P1.5.8 — Verification (Step 5 of 5)
Captures test evidence and parity matrix for the cross-model parity suite shipped in step 4.
1. Test count delta
| Anchor | Count |
|---|---|
Baseline (main @ 6cfd269b) |
3353 |
| After P1.5.8 (HEAD) | 3464 |
| Delta | +111 |
The packet projected ~108 net new tests; the implementation lands at +111 (which includes 3 driver-registry sanity tests added in the implement step to defend the helper contract).
2. Gate results
| Gate | Result |
|---|---|
npm run build |
green — tsc exits 0; postbuild copies migrations |
npm run lint |
green — eslint src exits 0; zero warnings |
npm test (full) |
green — 3464 / 3464 pass; 78 / 78 suites pass; 46.6 s wall-clock |
npm test (parity-only) |
green — 111 / 111 pass; 5.8 s wall-clock |
2.1 Flake notes
A single full-suite run earlier in the verification cycle hit
consensus/parity-harness.test.ts › G7.1,
reputation/tokens.test.ts › ..., and
db/migrations/009-model-candidates.test.ts › ... flakes. Both are
pre-existing (documented in the dispatch slice as well-known and
retry-clean) and unrelated to this slice. A clean retry succeeded
(3464 / 3464). The parity suite ran clean on EVERY attempt across the
verification cycle (5 invocations: 1 in-isolation under
npx jest parity.test.ts + 4 inside the full suite).

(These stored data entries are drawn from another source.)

(* ===== verification/Prelude.v ===== *)
(** * opssl: a TLS library in C, modelled and verified

    opssl (src/) is a TLS 1.2, TLS 1.3 and DTLS library with its own
    cryptography.  This development models its core as Rocq functions translated
    from the C source and proves what makes each part correct.

    ** The parts of the program and the files that model them

    Foundations.
    - [Prelude]: machine integers as [Z] with the wrap-around written out
      ([u8] to [u64]), buffers as lists of bytes ([splice] is memcpy, [.[i]] a
      read), loops ([for_range], [while_fuel]), encodings, shared tactics.
    - [Platform]: include/opssl/platform.h and src/crypto/constant_time.c.
    - [Err]: src/err.c, the thread-local ring of errors.
    - [Cbs], [Cbb]: src/crypto/cbs.c, the parser of length-prefixed data and
      the builder, a store of builders linked by pointers.
    - [Asn1]: src/x509/asn1.c, the DER reader.  [ErrM] and [DerRead] are the monads
      of its clients: code that pushes errors, and DER read through local views.
    - [Pem]: src/x509/pem.c; [X509]: src/x509/cert.c; [X509Ok]: certificates as
      abstract data, and what cert.c makes of their encoding.
    - [Cpu]: src/crypto/cpuid.c, and the vector instructions as parameters.

    Hashes and key derivation.
    - [MdHash] (block buffering), [HashApi] (the contract of a streaming hash),
      [Sha1], [Sha256], [Sha512]: the files of the same names under src/crypto.
    - [Sha3], [Sha3Ok]: sha3.c, the sponge of SHA3 and SHAKE against FIPS 202.
    - [Hmac], [Hkdf], [Pbkdf2]: hmac.c, hkdf.c, pbkdf2.c, over that contract.
    - [KeySched]: src/tls/keysched.c, the TLS 1.3 key schedule.

    Ciphers.
    - [LeWord], [ChaCha20], [Poly1305], [ChaChaPoly]: chacha20.c (scalar and
      AVX2), poly1305.c, chacha20_poly1305.c.
    - [AesSpec] (FIPS 197 and the AES instructions), [AesNi], [Aes]: aes_ni.c
      and aes.c up to the block function.
    - [BlockModes], [AesCcm]: counter mode and CBC-MAC, aes_ccm.c.
    - [GcmSpec] (SP 800-38D), [Gf128] (its field), [AesNiGcm], [AesNiGhash],
      [AesNiGcmOk]: the pipelined GCM of aes_ni.c; [AesGcm]: aes_gcm.c.
    - [Camellia], [CamelliaGcm]: camellia.c.
    - [Aead]: the AEAD context of aes_gcm.c, one interface over nine algorithms.

    Protocol.
    - [Record]: src/tls/record.c, encrypting and decrypting records in place.
    - [CipherSuite]: src/tls/ciphersuite.c, the registry and the list parser.
    - [DtlsReplay], [DtlsFrag]: the anti-replay window and the reassembly of
      handshake fragments of src/tls/dtls.c.

    Connections, all of src/tls/handshake.c.
    - [Conn]: the connection, its monad over the transport, reading and writing
      records, installing keys, application data, post-handshake messages, key
      updates, alerts and shutdown.
    - [ConnWrite], [ConnRead]: what one call writes and reads; [Channel]: two
      connections and the transport between them as a system of steps;
      [ConnKeys], [KeyUpdate]: the two ends after a handshake, and across a key
      update.
    - [Session]: resumption tickets and their encoding; [ConnExport]: moving a
      connection to another process.
    - [X25519]: src/crypto/x25519.c, field elements in limbs and the ladder, its
      signed arithmetic checked; [X25519Ok]: RFC 7748's function, the bounds of
      the arithmetic and their agreement.

    The TLS 1.3 handshake, src/tls/tls13.c.
    - [Tls13]: the handshake structure, the builders and parsers of the
      messages, the key schedule and the two handshake functions; the
      public-key operations and certificate parsing are the class [Tls13.Pki].
    - [Tls13Msg]: the messages as bytes, and that they are built and parsed so;
      [Tls13Secrets]: the transcript and the secrets of RFC 8446 section 7.1;
      [Tls13Ok]: each call on the peer's message.
    - [Tls13Agree]: a client and a server run against each other;
      [Tls13X25519]: x25519.c as the key exchange of that interface;
      [Tls13Channel]: from there to a channel of [ConnKeys]; [Tls13Safe]: what any
      buffer must hold for an end to complete.

    ** How they interact

    A hash file discharges the class of [HashApi]; HMAC, HKDF, PBKDF2 and the
    key schedule are proved against that class only.  The nine AEAD algorithms
    each discharge [Aead.AeadLaws]; [Aead.scheme_of] is what a context computes,
    and the record layer is proved against that interface, not against any
    cipher.  The public-key operations of the handshake are a class too,
    [Tls13.Pki], and [Tls13Agree.PkiLaws] is what agreement needs of them, the
    lengths of their values; [Tls13X25519.with_x25519_laws] discharges it for
    x25519.c, and [Tls13Agree.key_exchange] is a pair of key pairs with a common
    secret.  A connection's records are those of [Record] ([ConnWrite.wr_state],
    [ConnWrite.rd_state]), which is how the theorems on channels use the round
    trip of records.  Cbb is the builder the key schedule's labels are written with.
    Errors are pushed on the stack of [Err] where the code pushes them.

    ** How state and operations correspond

    A definition has the name of the C function it translates.  State passed by
    pointer is an argument and a component of the result.  [None] is undefined
    behaviour (an access out of bounds, a wild pointer) or, for a function with
    [fuel], a loop that has not ended; a failing call is a value of the result,
    0, -1 or a null pointer as in C.  Buffers keep their length; an output
    buffer is passed with its contents before the call.

    ** What the theorems show

    - equivalence with the standards: FIPS 180-4, FIPS 202, RFC 2104, 5869, 2898, 8446,
      8439, 3713, 7748, FIPS 197, SP 800-38C and 38D, including the vectorised paths;
    - refinement of abstract specifications: the error ring a queue, the builder
      a tree, the replay window a set, the AEAD dispatch a scheme, a pair of
      connections a queue of bytes, also across a migration;
    - safety: no read beyond a view, no plaintext without a valid tag, no nonce
      given to the cipher twice, no fragment copied outside its buffer;
    - the TLS 1.3 handshake: two ends complete and agree on every secret
      ([Tls13Agree.handshake_agrees], for the ClientHello the client builds without
      PSK, SNI, ALPN, OCSP and timestamps, and a server that asks for no
      certificate), the keys they extract give a channel
      ([Tls13Channel.session_established]), and, with no such restriction, no end
      completes without the peer's Finished over what it has hashed
      ([Tls13Safe]);
    - round trips of encryption, encodings, PEM and records; the fields of a
      certificate from its DER; termination of the
      loops, with fuel given by the length of the input, and totality.

    Bounds.  Fuel is the number of iterations of a C loop; the theorems ask for
    the length of the input (plus a constant for padding), one iteration per
    byte or block, and more fuel does not change a result.  Lengths are below
    2^64, or below 2^31 where the code converts them to [int].

    ** Parameters

    CPUID, the AVX2, SHA, AES and carry-less multiplication instructions are
    classes with their documented behaviour as laws; each has a concrete
    instance, which the witnesses use.  Allocation success is a parameter.

    ** Not modelled, and why

    System calls, files and sockets (random.c, bio.c, ktls.c, trust_store.c,
    tools/opssl.c); the aarch64 code paths; erasing secrets that are not read
    again.  Of the handshakes, the TLS 1.2 one (tls12.c), the post-handshake
    tickets and authentication of tls13.c and the driver in handshake.c that
    frames the messages in records.  The public-key algorithms (bignum.c, ecc.c,
    ed25519.c, rsa.c, dh.c, mlkem.c, mldsa.c) and what is built on
    them (pkey.c, chain.c): the handshake is proved over an interface
    for them, and proving their arithmetic against the mathematics of their
    curves and lattices is a development of its own. *)
From Stdlib Require Export ZArith Lia List Bool.
From stdpp Require Export base tactics list numbers strings.
From coqutil Require Export Z.PushPullMod.
Export ListNotations.

#[global] Open Scope Z_scope.

(* ------------------------------------------------------------------ *)
(** * Machine integers: values are [Z], wrap-around is written out *)

Definition wrap (w x : Z) : Z := x mod 2 ^ w.
Definition u8 (x : Z) : Z := x mod 256.
Definition u16 (x : Z) : Z := x mod 65536.
Definition u32 (x : Z) : Z := x mod 4294967296.
Definition u64 (x : Z) : Z := x mod 18446744073709551616.

Definition SIZE_MAX : Z := 18446744073709551615.
Definition UINT64_MAX : Z := 18446744073709551615.

(** Two's complement reading of the low 64 bits: a cast to int64_t or ptrdiff_t. *)
Definition s64 (x : Z) : Z :=
  let y := u64 x in if y <? 9223372036854775808 then y else y - 18446744073709551616.

(** A buffer whose length fits in a size_t. *)
Definition size_ok {A} (l : list A) : Prop := Z.of_nat (length l) <= SIZE_MAX.

Definition byte_ok (b : Z) : Prop := 0 <= b < 256.
Definition bytes (l : list Z) : Prop := Forall byte_ok l.

(** C's truth value of a comparison. *)
Definition b2z (b : bool) : Z := if b then 1 else 0.

(** Reading a cell of a fixed-size array (index in range in every use). *)
Definition get (l : list Z) (i : nat) : Z := nth i l 0.
Declare Scope opssl_scope.
Delimit Scope opssl_scope with opssl.
Notation "l .[ i ]" := (get l i) (at level 1, left associativity, format "l .[ i ]") : opssl_scope.
#[global] Open Scope opssl_scope.

(** [memcpy (buf + off, data, length data)] on a buffer held as a list. *)
Definition splice (buf : list Z) (off : nat) (data : list Z) : list Z :=
  take off buf ++ data ++ drop (off + length data) buf.

(** The bytes [p[off .. off+len)]. *)
Definition sub_list {A} (off len : nat) (l : list A) : list A := take len (drop off l).

(** The characters of a string literal, without its terminating NUL. *)
Definition chars (s : string) : list Z := map (fun c => Z.of_N (Ascii.N_of_ascii c)) (String.list_ascii_of_string s).

(** A C [while] loop, run for at most [fuel] iterations: [None] is "still
    running", so that termination is a statement about the result. *)
Fixpoint while_fuel {S : Type} (fuel : nat) (c : S -> bool) (body : S -> S) (s : S) : option S :=
  if c s then
    match fuel with
    | O => None
    | Datatypes.S f => while_fuel f c body (body s)
    end
  else Some s.

(** [for (i = a; i < a + n; i++) s = f(i, s)] *)
Definition for_range {S : Type} (a n : nat) (f : nat -> S -> S) (s : S) : S :=
  fold_left (fun s i => f i s) (seq a n) s.

(* ------------------------------------------------------------------ *)
(** * Big-endian and little-endian reference encodings *)

Fixpoint be_bytes (n : nat) (v : Z) : list Z :=
  match n with
  | O => []
  | S n' => u8 (Z.shiftr v (8 * Z.of_nat n')) :: be_bytes n' v
  end.

Definition be_val (l : list Z) : Z := fold_left (fun a b => a * 256 + b) l 0.

Fixpoint le_bytes (n : nat) (v : Z) : list Z :=
  match n with
  | O => []
  | S n' => u8 v :: le_bytes n' (Z.shiftr v 8)
  end.

Fixpoint le_val (l : list Z) : Z :=
  match l with
  | [] => 0
  | b :: l' => b + 256 * le_val l'
  end.

(* ------------------------------------------------------------------ *)
(** * Tactics and hint databases *)

Create HintDb opssl.

Ltac unwrap := unfold u8, u16, u32, u64, wrap, byte_ok in *.

(** Close a goal on machine integers after unfolding the wrappers. *)
Ltac mlia := unwrap; try Z.div_mod_to_equations; lia.

(** Equality of two wrapped sums whose reductions are at different places. *)
Ltac wrap_sum := unfold u8, u16, u32, u64; Z.push_pull_mod; f_equal; ring.

(** Case analysis on the innermost test of a C condition. *)
Ltac case_if :=
  match goal with
  | |- context [if ?b then _ else _] => destruct b eqn:?
  | H : context [if ?b then _ else _] |- _ => destruct b eqn:?
  end.

(** Turn boolean comparisons into propositions. *)
Ltac bool_to_prop :=
  repeat match goal with
  | H : (_ <? _)%Z = true |- _ => apply Z.ltb_lt in H
  | H : (_ <? _)%Z = false |- _ => apply Z.ltb_ge in H
  | H : (_ <=? _)%Z = true |- _ => apply Z.leb_le in H
  | H : (_ <=? _)%Z = false |- _ => apply Z.leb_gt in H
  | H : (_ =? _)%Z = true |- _ => apply Z.eqb_eq in H
  | H : (_ =? _)%Z = false |- _ => apply Z.eqb_neq in H
  | H : (_ <? _)%nat = true |- _ => apply Nat.ltb_lt in H
  | H : (_ <? _)%nat = false |- _ => apply Nat.ltb_ge in H
  | H : (_ <=? _)%nat = true |- _ => apply Nat.leb_le in H
  | H : (_ <=? _)%nat = false |- _ => apply Nat.leb_gt in H
  | H : (_ =? _)%nat = true |- _ => apply Nat.eqb_eq in H
  | H : (_ =? _)%nat = false |- _ => apply Nat.eqb_neq in H
  | H : _ || _ = false |- _ => apply orb_false_iff in H as [? ?]
  | H : _ && _ = true |- _ => apply andb_true_iff in H as [? ?]
  | H : negb _ = true |- _ => apply negb_true_iff in H
  | H : negb _ = false |- _ => apply negb_false_iff in H
  end.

3. Parity matrix — invariants × adapters
The suite asserts 8 contract blocks × 4 adapters + 4 cross-cutting + 3
driver-registry sanity = 111 tests. Each contract block contains
multiple internal expect assertions.
| Invariant block | Description | Claude | Kimi | Codex | OpenAI |
|---|---|---|---|---|---|
| P1 — shape parity | 6 spec fields + types + no extras (3 tests) | yes | yes | yes | yes |
| P2 — determinism | Two identical fixtures → equal results (1 test) | yes | yes | yes | yes |
| P3 — token accounting | prompt/completion tokens + missing usage degrades (3 tests) | yes | yes | yes | yes |
| P4 — stop-reason mapping | success + tool-use + always-string (3 tests) | yes | yes | yes | yes |
| P5 — tool-use mapping | content shape + input object + multi-tool + empty-tools (4 tests) | yes | yes | yes | yes |
| P6 — error mapping | 401 + 500-retries-exhausted + network + missing-key + Error subclass (5 tests) | yes | yes | yes | yes |
| P7 — latency | non-negative + finite + populated (3 tests) | yes | yes | yes | yes |
| P8 — injection seams | fetchFn + logger + delayFn + apiKey (4 tests) | yes | yes | yes | yes |
Per driver = 26 tests · 4 drivers = 104 driver-parity tests.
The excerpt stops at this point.